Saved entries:
■ ■ ■ ■ ■

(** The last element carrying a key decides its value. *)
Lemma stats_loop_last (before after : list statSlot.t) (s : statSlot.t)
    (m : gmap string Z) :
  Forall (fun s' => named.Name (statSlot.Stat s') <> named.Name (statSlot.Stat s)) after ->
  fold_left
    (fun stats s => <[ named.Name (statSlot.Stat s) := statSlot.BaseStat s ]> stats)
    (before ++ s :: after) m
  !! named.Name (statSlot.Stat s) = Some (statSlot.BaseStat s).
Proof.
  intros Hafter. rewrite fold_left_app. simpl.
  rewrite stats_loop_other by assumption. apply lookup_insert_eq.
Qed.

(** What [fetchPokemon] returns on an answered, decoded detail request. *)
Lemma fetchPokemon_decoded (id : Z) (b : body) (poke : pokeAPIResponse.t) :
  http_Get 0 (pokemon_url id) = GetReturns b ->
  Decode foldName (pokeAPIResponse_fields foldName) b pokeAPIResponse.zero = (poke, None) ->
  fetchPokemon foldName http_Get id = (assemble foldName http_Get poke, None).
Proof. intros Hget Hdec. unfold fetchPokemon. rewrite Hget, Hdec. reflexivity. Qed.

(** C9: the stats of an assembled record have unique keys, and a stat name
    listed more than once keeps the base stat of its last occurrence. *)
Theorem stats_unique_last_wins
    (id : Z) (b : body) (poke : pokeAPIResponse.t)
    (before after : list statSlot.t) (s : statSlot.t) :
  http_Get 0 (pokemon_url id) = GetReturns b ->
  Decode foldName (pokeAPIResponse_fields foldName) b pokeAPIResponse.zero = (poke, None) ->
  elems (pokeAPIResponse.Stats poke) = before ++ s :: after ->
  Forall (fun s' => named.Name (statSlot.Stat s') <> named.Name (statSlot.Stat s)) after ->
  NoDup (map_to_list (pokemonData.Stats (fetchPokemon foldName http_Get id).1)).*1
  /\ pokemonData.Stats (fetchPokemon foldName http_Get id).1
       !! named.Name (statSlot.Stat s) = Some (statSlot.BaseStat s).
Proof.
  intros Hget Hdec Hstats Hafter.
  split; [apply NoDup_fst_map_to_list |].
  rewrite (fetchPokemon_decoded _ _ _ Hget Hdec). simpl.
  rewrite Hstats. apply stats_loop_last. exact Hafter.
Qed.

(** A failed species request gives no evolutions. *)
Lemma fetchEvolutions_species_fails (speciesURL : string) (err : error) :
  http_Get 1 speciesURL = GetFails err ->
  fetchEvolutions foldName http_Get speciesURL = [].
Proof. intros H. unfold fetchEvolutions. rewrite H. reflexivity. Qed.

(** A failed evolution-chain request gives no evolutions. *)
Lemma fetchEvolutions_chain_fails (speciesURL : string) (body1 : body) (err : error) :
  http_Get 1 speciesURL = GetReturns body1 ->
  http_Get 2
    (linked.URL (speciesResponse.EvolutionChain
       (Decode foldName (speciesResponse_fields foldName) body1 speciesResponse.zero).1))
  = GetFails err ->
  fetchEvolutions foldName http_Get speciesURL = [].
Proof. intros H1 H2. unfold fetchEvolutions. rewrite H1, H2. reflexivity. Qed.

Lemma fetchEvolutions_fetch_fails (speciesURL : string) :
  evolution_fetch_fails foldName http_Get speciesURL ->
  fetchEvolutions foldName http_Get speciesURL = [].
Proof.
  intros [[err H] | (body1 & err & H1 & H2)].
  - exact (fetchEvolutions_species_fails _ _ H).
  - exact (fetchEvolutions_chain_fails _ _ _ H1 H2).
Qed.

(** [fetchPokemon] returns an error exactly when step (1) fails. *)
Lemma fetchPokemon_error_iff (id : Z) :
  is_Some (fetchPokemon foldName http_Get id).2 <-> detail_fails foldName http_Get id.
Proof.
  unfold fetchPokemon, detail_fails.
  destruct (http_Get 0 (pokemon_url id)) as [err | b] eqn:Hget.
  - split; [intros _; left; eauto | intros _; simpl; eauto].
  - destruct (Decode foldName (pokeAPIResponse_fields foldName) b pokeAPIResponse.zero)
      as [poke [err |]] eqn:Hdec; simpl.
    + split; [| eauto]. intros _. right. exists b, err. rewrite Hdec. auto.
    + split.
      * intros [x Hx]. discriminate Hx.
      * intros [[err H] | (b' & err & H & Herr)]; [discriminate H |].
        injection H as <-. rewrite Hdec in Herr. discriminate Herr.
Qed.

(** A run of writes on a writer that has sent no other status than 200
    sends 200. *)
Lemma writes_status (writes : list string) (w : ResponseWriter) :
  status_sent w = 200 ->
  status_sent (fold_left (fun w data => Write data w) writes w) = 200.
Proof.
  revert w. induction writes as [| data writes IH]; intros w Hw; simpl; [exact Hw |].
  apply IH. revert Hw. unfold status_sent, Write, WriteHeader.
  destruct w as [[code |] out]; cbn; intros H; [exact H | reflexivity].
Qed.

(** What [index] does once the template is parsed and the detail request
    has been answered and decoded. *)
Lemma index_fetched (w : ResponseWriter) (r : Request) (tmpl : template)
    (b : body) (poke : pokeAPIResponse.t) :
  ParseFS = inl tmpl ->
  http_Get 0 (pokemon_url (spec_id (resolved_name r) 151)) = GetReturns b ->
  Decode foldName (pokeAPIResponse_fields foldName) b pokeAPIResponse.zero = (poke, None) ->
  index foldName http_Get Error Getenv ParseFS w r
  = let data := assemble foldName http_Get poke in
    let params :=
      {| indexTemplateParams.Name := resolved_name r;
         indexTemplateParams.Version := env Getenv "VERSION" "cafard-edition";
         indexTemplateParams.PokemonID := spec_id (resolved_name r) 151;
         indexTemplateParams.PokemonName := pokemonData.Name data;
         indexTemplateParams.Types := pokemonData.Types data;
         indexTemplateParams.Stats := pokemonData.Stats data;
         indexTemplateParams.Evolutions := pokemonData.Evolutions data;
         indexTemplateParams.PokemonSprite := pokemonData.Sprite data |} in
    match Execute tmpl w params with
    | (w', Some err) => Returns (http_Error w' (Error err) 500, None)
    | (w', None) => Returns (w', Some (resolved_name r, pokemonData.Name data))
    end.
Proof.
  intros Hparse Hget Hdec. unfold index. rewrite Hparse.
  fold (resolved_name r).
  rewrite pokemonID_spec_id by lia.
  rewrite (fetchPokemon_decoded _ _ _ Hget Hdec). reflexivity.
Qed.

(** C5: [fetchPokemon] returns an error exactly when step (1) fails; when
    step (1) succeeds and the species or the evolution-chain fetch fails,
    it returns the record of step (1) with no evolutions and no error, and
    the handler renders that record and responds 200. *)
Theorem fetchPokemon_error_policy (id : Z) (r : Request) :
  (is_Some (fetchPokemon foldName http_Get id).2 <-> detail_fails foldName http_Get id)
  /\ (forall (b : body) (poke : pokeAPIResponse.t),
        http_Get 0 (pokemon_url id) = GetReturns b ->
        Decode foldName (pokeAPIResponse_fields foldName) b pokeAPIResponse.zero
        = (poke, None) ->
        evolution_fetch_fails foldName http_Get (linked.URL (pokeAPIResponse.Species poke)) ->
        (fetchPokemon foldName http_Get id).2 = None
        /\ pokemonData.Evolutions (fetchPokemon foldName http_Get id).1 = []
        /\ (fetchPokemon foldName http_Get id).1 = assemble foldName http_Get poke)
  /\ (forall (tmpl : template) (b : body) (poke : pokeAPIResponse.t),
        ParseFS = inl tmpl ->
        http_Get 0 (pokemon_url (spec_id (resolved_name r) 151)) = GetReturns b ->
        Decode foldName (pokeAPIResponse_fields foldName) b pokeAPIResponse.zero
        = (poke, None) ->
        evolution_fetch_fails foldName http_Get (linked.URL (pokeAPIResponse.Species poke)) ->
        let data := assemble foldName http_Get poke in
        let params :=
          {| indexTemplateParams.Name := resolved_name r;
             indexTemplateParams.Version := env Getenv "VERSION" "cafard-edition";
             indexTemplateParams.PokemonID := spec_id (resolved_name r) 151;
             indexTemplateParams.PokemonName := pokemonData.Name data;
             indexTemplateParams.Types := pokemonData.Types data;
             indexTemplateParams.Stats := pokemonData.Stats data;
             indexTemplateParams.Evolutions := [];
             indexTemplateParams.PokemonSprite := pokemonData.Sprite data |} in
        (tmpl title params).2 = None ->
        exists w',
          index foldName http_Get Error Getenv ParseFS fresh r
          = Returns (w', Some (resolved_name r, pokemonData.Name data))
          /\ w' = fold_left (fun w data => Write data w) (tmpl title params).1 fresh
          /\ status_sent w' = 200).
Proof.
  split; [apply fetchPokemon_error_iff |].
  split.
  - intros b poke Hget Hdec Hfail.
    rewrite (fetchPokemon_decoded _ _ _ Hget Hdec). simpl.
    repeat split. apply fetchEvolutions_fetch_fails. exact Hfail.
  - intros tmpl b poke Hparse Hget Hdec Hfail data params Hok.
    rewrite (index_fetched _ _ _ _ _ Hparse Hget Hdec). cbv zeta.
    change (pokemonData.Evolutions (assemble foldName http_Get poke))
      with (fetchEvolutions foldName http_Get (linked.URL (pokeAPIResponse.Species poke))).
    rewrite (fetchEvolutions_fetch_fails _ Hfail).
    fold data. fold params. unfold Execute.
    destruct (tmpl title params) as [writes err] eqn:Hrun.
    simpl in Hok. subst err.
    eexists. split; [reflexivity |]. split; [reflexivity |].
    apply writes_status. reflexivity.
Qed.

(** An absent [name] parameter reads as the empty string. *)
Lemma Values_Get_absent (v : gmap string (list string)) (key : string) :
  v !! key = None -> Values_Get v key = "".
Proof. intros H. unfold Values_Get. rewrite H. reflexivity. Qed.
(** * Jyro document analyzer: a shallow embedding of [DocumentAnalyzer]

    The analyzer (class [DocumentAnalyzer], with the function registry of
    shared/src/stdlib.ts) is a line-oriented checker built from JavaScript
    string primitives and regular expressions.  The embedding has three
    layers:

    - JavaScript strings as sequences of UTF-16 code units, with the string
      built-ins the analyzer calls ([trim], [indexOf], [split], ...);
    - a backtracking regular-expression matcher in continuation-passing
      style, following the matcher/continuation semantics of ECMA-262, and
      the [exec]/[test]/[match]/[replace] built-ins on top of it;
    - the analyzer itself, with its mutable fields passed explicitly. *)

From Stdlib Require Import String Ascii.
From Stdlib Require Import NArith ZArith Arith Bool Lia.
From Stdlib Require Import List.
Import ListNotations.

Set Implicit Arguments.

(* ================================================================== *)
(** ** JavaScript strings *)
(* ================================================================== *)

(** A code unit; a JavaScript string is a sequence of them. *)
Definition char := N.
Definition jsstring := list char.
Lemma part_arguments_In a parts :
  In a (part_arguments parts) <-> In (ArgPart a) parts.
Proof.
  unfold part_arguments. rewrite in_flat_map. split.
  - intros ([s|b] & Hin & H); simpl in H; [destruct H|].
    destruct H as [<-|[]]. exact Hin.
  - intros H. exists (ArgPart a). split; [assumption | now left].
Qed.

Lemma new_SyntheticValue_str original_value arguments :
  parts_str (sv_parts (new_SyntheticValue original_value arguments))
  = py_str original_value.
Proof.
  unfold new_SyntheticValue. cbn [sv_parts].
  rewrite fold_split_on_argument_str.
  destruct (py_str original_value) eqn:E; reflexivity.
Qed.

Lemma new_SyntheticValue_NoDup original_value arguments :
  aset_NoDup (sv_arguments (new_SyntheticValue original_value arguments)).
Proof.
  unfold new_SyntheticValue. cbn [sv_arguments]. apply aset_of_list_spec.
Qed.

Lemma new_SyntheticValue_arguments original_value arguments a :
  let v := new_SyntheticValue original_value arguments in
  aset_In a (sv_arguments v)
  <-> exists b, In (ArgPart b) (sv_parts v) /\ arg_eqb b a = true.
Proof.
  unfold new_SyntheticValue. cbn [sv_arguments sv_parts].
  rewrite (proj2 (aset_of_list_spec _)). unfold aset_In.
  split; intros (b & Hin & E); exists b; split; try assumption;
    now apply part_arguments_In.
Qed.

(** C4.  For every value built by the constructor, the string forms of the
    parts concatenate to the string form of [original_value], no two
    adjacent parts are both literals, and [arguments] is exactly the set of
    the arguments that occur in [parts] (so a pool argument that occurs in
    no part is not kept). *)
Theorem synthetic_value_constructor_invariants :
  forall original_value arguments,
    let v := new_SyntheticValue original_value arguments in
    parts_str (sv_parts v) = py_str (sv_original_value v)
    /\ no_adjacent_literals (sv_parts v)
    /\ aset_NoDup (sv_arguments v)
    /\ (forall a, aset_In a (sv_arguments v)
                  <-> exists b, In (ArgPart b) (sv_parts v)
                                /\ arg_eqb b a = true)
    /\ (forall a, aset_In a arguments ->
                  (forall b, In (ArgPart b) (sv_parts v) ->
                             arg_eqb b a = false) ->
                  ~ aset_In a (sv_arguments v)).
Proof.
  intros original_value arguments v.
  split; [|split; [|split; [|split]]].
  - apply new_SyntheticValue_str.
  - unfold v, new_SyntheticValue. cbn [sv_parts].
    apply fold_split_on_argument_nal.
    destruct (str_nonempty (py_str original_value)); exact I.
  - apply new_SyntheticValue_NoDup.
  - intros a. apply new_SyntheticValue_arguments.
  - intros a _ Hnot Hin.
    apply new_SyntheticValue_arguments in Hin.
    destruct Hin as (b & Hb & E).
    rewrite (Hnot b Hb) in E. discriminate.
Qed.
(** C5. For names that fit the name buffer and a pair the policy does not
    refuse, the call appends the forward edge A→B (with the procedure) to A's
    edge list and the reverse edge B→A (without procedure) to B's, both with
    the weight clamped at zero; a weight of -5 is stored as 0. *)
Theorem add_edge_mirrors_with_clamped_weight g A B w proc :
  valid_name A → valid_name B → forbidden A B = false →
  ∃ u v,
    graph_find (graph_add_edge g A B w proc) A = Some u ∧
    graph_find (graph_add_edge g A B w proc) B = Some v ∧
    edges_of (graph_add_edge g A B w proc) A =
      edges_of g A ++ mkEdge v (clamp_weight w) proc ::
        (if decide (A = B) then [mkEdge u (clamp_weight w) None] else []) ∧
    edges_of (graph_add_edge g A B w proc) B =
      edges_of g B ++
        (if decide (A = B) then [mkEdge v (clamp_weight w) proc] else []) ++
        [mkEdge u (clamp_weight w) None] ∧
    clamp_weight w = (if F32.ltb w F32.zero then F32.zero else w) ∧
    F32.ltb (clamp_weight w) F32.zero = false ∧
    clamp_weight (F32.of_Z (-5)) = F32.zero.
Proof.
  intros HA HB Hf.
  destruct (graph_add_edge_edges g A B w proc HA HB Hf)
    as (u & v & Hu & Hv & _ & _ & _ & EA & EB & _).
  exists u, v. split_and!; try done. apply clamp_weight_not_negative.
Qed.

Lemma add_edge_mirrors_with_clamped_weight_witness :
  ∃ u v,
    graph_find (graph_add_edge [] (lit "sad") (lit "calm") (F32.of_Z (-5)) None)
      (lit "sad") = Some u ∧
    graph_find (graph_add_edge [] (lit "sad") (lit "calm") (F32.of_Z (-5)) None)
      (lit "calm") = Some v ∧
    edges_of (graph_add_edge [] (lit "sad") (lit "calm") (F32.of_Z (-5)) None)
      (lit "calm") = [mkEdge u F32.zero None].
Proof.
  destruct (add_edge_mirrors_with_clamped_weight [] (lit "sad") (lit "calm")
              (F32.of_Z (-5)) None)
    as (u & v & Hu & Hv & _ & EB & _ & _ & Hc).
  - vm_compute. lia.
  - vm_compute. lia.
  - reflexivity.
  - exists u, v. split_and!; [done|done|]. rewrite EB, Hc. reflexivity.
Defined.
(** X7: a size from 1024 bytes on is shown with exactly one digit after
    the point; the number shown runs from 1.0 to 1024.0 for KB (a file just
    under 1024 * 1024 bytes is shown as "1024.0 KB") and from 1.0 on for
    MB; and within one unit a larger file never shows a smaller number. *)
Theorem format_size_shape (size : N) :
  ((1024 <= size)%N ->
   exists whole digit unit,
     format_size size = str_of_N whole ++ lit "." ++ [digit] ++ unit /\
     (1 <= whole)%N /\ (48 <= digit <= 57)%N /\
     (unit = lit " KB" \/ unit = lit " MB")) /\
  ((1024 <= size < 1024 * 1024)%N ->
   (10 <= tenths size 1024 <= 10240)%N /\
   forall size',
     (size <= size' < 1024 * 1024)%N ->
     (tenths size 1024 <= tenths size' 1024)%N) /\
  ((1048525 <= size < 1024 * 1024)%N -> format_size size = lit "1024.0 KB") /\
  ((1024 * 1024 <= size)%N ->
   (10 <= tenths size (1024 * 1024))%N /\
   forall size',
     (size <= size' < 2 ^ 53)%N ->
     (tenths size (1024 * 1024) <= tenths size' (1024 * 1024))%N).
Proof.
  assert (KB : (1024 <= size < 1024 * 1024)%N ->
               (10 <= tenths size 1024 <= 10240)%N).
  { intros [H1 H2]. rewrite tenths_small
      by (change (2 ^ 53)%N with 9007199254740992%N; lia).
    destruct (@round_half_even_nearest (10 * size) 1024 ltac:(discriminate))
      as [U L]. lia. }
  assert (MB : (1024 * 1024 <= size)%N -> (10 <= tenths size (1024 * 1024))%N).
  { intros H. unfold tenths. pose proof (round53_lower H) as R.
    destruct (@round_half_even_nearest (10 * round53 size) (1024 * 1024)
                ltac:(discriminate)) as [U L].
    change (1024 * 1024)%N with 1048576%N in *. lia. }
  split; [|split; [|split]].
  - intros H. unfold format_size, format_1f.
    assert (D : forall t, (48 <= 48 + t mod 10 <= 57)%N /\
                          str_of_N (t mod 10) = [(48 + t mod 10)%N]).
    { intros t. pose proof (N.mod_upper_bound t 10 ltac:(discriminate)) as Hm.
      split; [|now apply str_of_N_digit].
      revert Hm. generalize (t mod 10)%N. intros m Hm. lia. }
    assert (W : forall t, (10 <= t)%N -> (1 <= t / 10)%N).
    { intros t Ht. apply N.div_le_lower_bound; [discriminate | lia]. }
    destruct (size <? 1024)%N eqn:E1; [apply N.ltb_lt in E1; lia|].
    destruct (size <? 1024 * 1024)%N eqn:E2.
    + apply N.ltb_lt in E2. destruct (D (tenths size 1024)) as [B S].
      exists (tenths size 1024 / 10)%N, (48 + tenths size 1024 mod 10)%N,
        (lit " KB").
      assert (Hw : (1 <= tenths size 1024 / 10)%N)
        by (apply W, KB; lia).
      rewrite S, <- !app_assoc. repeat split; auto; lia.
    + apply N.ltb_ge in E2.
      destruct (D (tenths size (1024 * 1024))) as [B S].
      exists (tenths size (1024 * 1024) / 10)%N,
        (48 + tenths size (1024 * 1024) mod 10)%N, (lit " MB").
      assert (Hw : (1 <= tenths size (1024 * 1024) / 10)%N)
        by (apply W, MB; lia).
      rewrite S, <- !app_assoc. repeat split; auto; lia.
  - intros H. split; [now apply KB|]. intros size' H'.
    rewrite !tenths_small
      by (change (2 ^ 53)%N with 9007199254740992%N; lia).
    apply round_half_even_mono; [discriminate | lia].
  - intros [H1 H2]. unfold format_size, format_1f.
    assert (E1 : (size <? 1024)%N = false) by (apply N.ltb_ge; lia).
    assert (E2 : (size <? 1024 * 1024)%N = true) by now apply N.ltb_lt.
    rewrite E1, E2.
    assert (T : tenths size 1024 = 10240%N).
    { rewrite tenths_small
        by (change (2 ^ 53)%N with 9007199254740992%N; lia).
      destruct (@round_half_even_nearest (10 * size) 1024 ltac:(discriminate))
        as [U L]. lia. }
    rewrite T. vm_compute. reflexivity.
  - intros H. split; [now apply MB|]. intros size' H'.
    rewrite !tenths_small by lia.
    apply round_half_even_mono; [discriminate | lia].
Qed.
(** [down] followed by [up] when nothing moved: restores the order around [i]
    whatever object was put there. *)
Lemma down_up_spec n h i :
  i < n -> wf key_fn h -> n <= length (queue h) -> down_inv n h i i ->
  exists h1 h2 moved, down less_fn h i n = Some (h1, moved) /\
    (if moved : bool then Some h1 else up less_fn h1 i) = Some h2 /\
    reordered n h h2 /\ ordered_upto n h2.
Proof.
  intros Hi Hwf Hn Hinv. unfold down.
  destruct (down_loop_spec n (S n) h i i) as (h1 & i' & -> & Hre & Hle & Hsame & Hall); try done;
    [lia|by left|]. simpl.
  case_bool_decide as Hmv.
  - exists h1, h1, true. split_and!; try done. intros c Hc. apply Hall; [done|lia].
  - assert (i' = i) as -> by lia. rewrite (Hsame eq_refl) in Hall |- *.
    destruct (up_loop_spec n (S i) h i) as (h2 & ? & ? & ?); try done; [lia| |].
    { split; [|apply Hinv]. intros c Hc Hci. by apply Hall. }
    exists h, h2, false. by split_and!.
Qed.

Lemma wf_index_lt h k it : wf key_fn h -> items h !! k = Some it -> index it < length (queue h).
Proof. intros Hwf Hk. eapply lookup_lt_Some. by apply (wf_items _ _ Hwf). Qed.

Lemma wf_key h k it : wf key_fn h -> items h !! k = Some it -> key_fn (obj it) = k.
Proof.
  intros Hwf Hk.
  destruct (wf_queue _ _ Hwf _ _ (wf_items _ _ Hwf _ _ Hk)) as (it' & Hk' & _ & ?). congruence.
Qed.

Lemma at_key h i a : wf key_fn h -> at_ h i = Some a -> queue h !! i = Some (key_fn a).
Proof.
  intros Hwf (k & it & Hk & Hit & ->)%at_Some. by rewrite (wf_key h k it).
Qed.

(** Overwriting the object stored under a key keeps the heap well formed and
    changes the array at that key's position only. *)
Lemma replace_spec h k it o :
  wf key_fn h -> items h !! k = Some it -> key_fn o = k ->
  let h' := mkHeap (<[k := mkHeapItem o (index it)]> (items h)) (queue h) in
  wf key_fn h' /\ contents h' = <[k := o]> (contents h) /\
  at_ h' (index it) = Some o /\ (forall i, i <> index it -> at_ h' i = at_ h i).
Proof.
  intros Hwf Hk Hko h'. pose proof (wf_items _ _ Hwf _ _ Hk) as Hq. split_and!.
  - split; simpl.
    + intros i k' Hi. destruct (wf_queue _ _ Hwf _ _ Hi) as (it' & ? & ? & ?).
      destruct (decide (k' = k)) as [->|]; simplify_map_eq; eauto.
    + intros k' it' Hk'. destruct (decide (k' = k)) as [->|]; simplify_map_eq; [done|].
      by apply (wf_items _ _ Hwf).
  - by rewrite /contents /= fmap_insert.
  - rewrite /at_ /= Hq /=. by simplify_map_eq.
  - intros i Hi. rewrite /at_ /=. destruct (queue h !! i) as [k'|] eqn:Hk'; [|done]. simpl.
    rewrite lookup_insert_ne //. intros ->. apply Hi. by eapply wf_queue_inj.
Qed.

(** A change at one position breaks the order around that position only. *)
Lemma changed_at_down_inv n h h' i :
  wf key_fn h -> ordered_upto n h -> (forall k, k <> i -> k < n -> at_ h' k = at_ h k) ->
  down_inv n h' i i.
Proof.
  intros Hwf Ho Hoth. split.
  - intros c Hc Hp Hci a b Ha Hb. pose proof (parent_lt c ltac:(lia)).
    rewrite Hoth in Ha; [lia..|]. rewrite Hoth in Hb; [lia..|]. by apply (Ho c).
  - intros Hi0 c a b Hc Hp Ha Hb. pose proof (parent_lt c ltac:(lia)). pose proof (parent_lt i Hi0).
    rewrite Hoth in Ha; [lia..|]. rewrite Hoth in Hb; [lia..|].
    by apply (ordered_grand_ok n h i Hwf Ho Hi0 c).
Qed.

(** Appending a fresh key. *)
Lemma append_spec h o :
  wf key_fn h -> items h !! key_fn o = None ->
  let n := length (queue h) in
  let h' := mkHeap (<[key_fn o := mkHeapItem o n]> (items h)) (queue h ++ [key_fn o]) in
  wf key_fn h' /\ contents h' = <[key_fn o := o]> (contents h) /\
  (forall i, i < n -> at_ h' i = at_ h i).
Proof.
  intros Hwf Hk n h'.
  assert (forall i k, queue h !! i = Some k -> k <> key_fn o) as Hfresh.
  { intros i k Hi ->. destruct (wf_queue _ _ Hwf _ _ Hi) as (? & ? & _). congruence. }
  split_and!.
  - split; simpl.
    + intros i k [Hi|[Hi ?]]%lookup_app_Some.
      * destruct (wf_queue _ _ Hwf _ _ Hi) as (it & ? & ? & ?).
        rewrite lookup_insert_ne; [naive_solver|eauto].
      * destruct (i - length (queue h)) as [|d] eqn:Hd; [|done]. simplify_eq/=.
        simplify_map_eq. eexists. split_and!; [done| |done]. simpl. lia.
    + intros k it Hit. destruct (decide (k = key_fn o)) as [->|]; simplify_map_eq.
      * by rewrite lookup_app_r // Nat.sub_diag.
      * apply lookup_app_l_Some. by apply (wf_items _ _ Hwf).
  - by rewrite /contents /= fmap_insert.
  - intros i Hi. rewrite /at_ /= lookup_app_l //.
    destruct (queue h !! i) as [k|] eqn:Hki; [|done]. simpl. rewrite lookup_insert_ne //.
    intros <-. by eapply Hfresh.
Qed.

■ ■ ■ ■ ■

### [What to do]
In the data above, find the line that contains "fetchPokemon foldName http_Get id = (assemble", then reproduce exactly every line from the first line through that line.

### [Written solution]
(** The last element carrying a key decides its value. *)
Lemma stats_loop_last (before after : list statSlot.t) (s : statSlot.t)
    (m : gmap string Z) :
  Forall (fun s' => named.Name (statSlot.Stat s') <> named.Name (statSlot.Stat s)) after ->
  fold_left
    (fun stats s => <[ named.Name (statSlot.Stat s) := statSlot.BaseStat s ]> stats)
    (before ++ s :: after) m
  !! named.Name (statSlot.Stat s) = Some (statSlot.BaseStat s).
Proof.
  intros Hafter. rewrite fold_left_app. simpl.
  rewrite stats_loop_other by assumption. apply lookup_insert_eq.
Qed.

(** What [fetchPokemon] returns on an answered, decoded detail request. *)
Lemma fetchPokemon_decoded (id : Z) (b : body) (poke : pokeAPIResponse.t) :
  http_Get 0 (pokemon_url id) = GetReturns b ->
  Decode foldName (pokeAPIResponse_fields foldName) b pokeAPIResponse.zero = (poke, None) ->
  fetchPokemon foldName http_Get id = (assemble foldName http_Get poke, None).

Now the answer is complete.